Repeat the entries. Each one must match exactly.

Stored dataset items:
Segment Open
(** The recorded error of a class with two malformed paths depends on the order in
    which Go ranges over the map of paths: two reconciles of the same class, with
    the same answers, each find the status the other left out of date and write
    another one. *)
Theorem class_status_flaps :
  let wsc := class_with (Some bad_injection) in
  ∃ msg1 msg2, msg1 ≠ msg2 ∧
    exec (evaluate id wsc) (evaluate_trace (Some bad_injection)) (false, msg1) ∧
    exec (evaluate (@rev _) wsc) (evaluate_trace (Some bad_injection)) (false, msg2) ∧
    class_up_to_date (set_class_status false msg1 wsc) false msg2 = false ∧
    class_up_to_date (set_class_status false msg2 wsc) false msg1 = false.
Proof.
  intros wsc.
  assert (He : ∀ iter err, validateInjectionPaths iter (Some bad_injection) = Some err →
            exec (evaluate iter wsc) (evaluate_trace (Some bad_injection)) (false, e_text err)).
  { intros iter err Hv. unfold evaluate. cbv zeta. eexists _, []. split; [reflexivity|].
    change (wsc_ResourceInjection (wsc_Spec wsc)) with (Some bad_injection). cbn [st_Valid valid_template negb].
    rewrite Hv. by split. }
  destruct (validateInjectionPaths id (Some bad_injection)) as [e1|] eqn:E1; [|by vm_compute in E1].
  destruct (validateInjectionPaths (@rev _) (Some bad_injection)) as [e2|] eqn:E2; [|by vm_compute in E2].
  assert (Hne : e_text e1 ≠ e_text e2).
  { intros Heq. assert (Hc : e_text <$> validateInjectionPaths id (Some bad_injection) =
      e_text <$> validateInjectionPaths (@rev _) (Some bad_injection)) by (rewrite E1, E2; simpl; by f_equal).
    by vm_compute in Hc. }
  exists (e_text e1), (e_text e2). split; [done|]. split; [by apply He|]. split; [by apply He|].
  unfold class_up_to_date. simpl. split; rewrite bool_decide_false by congruence; done.
Qed.

Lemma valid_class_injects_witness :
  ∃ st, Ev (Get KST MgmtClient (template_key (class_with None))) (Ok st) ∈ evaluate_trace None.
Proof.
  destruct (@valid_class_injects id (λ l, Permutation_refl l) nano_quantity (class_with None) (evaluate_trace None) "")
    as (_ & (st & Hst & _) & _).
  - eexists _, []. split; [reflexivity|]. split; reflexivity.
  - exists st. exact Hst.
Defined.

Definition the_class_key : ObjectKey := {| k_Namespace := ""; k_Name := "jupyter" |}.
Lemma class_reconcile_spec_witness :
  let wsc := class_with None in
  let out := set_class_status true "" wsc in
  set_class_status true "" wsc ≠ wsc.
Proof.
  intros wsc out.
  destruct (class_reconcile_spec id the_class_key
    [Ev (Get KWSC MgmtClient the_class_key) (Ok wsc); Ev (Get KST MgmtClient (template_key wsc)) (Ok valid_template);
     Ev (StatusUpdate KWSC MgmtClient out) (Ok out)] (ok_result no_requeue))
    as [(err & He)|(w & valid & msg & t & _ & _ & [(He & _ & Heq)|(x & _ & _ & _)])].
  - unfold reconcile_class, evaluate. cbv zeta. repeat (eexists _, _; split; [reflexivity|]). split; reflexivity.
  - discriminate.
  - discriminate.
  - discriminate.
Defined.

Lemma template_event_reaches_classes_witness :
  {| k_Namespace := ""; k_Name := "jupyter" |} ∈ [{| k_Namespace := ""; k_Name := "jupyter" |}].
Proof.
  apply (template_event_reaches_classes valid_template [Ev (ListObjs KWSC MgmtClient list_all) (Ok [class_with None])]
           [{| k_Namespace := ""; k_Name := "jupyter" |}] [class_with None]).
  - eexists _, []. split; [reflexivity|]. split; vm_compute; reflexivity.
  - reflexivity.
  - exists (class_with None). split; [apply list_elem_of_here|]. split; reflexivity.
Defined.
Segment Closed
● Response to the task:
(** The recorded error of a class with two malformed paths depends on the order in
    which Go ranges over the map of paths: two reconciles of the same class, with
    the same answers, each find the status the other left out of date and write
    another one. *)
Theorem class_status_flaps :
  let wsc := class_with (Some bad_injection) in
  ∃ msg1 msg2, msg1 ≠ msg2 ∧
    exec (evaluate id wsc) (evaluate_trace (Some bad_injection)) (false, msg1) ∧
    exec (evaluate (@rev _) wsc) (evaluate_trace (Some bad_injection)) (false, msg2) ∧
    class_up_to_date (set_class_status false msg1 wsc) false msg2 = false ∧
    class_up_to_date (set_class_status false msg2 wsc) false msg1 = false.
Proof.
  intros wsc.
  assert (He : ∀ iter err, validateInjectionPaths iter (Some bad_injection) = Some err →
            exec (evaluate iter wsc) (evaluate_trace (Some bad_injection)) (false, e_text err)).
  { intros iter err Hv. unfold evaluate. cbv zeta. eexists _, []. split; [reflexivity|].
    change (wsc_ResourceInjection (wsc_Spec wsc)) with (Some bad_injection). cbn [st_Valid valid_template negb].
    rewrite Hv. by split. }
  destruct (validateInjectionPaths id (Some bad_injection)) as [e1|] eqn:E1; [|by vm_compute in E1].
  destruct (validateInjectionPaths (@rev _) (Some bad_injection)) as [e2|] eqn:E2; [|by vm_compute in E2].
  assert (Hne : e_text e1 ≠ e_text e2).
  { intros Heq. assert (Hc : e_text <$> validateInjectionPaths id (Some bad_injection) =
      e_text <$> validateInjectionPaths (@rev _) (Some bad_injection)) by (rewrite E1, E2; simpl; by f_equal).
    by vm_compute in Hc. }
  exists (e_text e1), (e_text e2). split; [done|]. split; [by apply He|]. split; [by apply He|].
  unfold class_up_to_date. simpl. split; rewrite bool_decide_false by congruence; done.
Qed.

Lemma valid_class_injects_witness :
  ∃ st, Ev (Get KST MgmtClient (template_key (class_with None))) (Ok st) ∈ evaluate_trace None.
Proof.
  destruct (@valid_class_injects id (λ l, Permutation_refl l) nano_quantity (class_with None) (evaluate_trace None) "")
    as (_ & (st & Hst & _) & _).
  - eexists _, []. split; [reflexivity|]. split; reflexivity.
  - exists st. exact Hst.
Defined.

Definition the_class_key : ObjectKey := {| k_Namespace := ""; k_Name := "jupyter" |}.
Lemma class_reconcile_spec_witness :
  let wsc := class_with None in
  let out := set_class_status true "" wsc in
  set_class_status true "" wsc ≠ wsc.
Proof.
  intros wsc out.
  destruct (class_reconcile_spec id the_class_key
    [Ev (Get KWSC MgmtClient the_class_key) (Ok wsc); Ev (Get KST MgmtClient (template_key wsc)) (Ok valid_template);
     Ev (StatusUpdate KWSC MgmtClient out) (Ok out)] (ok_result no_requeue))
    as [(err & He)|(w & valid & msg & t & _ & _ & [(He & _ & Heq)|(x & _ & _ & _)])].
  - unfold reconcile_class, evaluate. cbv zeta. repeat (eexists _, _; split; [reflexivity|]). split; reflexivity.
  - discriminate.
  - discriminate.
  - discriminate.
Defined.

Lemma template_event_reaches_classes_witness :
  {| k_Namespace := ""; k_Name := "jupyter" |} ∈ [{| k_Namespace := ""; k_Name := "jupyter" |}].
Proof.
  apply (template_event_reaches_classes valid_template [Ev (ListObjs KWSC MgmtClient list_all) (Ok [class_with None])]
           [{| k_Namespace := ""; k_Name := "jupyter" |}] [class_with None]).
  - eexists _, []. split; [reflexivity|]. split; vm_compute; reflexivity.
  - reflexivity.
  - exists (class_with None). split; [apply list_elem_of_here|]. split; reflexivity.
Defined.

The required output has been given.